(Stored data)
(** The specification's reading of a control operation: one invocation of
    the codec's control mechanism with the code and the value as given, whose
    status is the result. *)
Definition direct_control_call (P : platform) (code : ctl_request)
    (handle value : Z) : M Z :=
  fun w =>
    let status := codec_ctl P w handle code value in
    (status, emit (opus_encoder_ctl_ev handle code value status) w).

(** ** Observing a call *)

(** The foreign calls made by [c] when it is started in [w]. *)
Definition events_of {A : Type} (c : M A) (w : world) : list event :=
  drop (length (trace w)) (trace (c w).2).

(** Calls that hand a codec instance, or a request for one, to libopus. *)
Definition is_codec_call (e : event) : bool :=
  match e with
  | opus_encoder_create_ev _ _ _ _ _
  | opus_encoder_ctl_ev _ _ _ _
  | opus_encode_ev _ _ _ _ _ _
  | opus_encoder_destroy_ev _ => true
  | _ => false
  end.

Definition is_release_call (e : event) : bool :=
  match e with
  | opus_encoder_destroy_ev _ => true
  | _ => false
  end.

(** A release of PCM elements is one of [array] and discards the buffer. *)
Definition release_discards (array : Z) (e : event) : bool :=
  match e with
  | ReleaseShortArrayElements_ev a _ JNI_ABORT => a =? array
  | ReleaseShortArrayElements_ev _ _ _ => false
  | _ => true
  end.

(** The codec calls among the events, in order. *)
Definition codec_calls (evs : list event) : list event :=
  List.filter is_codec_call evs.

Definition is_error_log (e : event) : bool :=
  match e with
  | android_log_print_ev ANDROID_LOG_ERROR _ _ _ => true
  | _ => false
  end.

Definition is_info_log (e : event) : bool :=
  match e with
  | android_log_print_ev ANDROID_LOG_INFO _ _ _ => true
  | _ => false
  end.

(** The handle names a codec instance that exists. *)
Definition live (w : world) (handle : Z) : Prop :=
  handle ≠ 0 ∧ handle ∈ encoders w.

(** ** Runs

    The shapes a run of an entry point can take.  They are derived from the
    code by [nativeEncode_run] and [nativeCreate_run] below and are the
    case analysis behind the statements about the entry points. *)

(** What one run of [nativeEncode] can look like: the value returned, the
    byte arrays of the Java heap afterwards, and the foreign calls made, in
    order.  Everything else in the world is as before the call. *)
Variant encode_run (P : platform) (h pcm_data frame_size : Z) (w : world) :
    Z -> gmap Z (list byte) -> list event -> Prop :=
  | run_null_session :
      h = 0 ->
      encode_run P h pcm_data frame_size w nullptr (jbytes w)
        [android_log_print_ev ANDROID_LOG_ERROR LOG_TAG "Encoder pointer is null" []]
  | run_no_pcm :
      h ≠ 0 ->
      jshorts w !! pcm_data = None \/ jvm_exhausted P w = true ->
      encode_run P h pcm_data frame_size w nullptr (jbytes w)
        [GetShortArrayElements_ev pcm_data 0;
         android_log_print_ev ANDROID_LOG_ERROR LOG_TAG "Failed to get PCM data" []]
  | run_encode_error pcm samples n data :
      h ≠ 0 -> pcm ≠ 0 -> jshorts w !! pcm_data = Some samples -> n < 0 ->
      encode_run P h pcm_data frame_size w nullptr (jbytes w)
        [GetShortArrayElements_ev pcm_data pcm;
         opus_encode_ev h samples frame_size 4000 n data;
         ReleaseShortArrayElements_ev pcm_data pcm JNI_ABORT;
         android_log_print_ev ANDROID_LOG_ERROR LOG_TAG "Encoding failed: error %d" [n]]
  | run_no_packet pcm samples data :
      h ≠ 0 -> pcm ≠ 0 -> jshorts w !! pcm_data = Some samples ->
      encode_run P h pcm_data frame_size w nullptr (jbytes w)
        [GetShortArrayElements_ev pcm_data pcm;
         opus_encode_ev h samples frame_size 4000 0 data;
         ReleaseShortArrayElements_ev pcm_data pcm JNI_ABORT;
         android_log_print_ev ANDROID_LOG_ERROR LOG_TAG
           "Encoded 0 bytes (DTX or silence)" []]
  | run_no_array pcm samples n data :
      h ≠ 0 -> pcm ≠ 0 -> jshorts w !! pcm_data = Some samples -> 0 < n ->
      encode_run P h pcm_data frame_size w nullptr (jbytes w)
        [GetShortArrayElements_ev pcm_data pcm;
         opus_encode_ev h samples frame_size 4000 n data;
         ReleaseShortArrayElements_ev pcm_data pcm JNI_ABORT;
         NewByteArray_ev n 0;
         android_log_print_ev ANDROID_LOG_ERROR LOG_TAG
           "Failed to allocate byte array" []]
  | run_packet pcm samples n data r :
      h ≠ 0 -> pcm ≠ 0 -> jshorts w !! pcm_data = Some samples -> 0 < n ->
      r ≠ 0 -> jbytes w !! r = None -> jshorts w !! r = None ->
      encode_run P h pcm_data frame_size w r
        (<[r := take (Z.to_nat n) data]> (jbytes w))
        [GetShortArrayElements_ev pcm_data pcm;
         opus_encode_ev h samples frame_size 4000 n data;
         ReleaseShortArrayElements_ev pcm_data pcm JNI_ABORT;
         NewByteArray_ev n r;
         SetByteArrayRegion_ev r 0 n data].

» **Goal of the exercise**
Your answer should consist only of the lines above between the line holding "(** The handle" and the line holding "(** What one", inclusive, each transcribed exactly.

» **Response**
(** The handle names a codec instance that exists. *)
Definition live (w : world) (handle : Z) : Prop :=
  handle ≠ 0 ∧ handle ∈ encoders w.

(** ** Runs

    The shapes a run of an entry point can take.  They are derived from the
    code by [nativeEncode_run] and [nativeCreate_run] below and are the
    case analysis behind the statements about the entry points. *)

(** What one run of [nativeEncode] can look like: the value returned, the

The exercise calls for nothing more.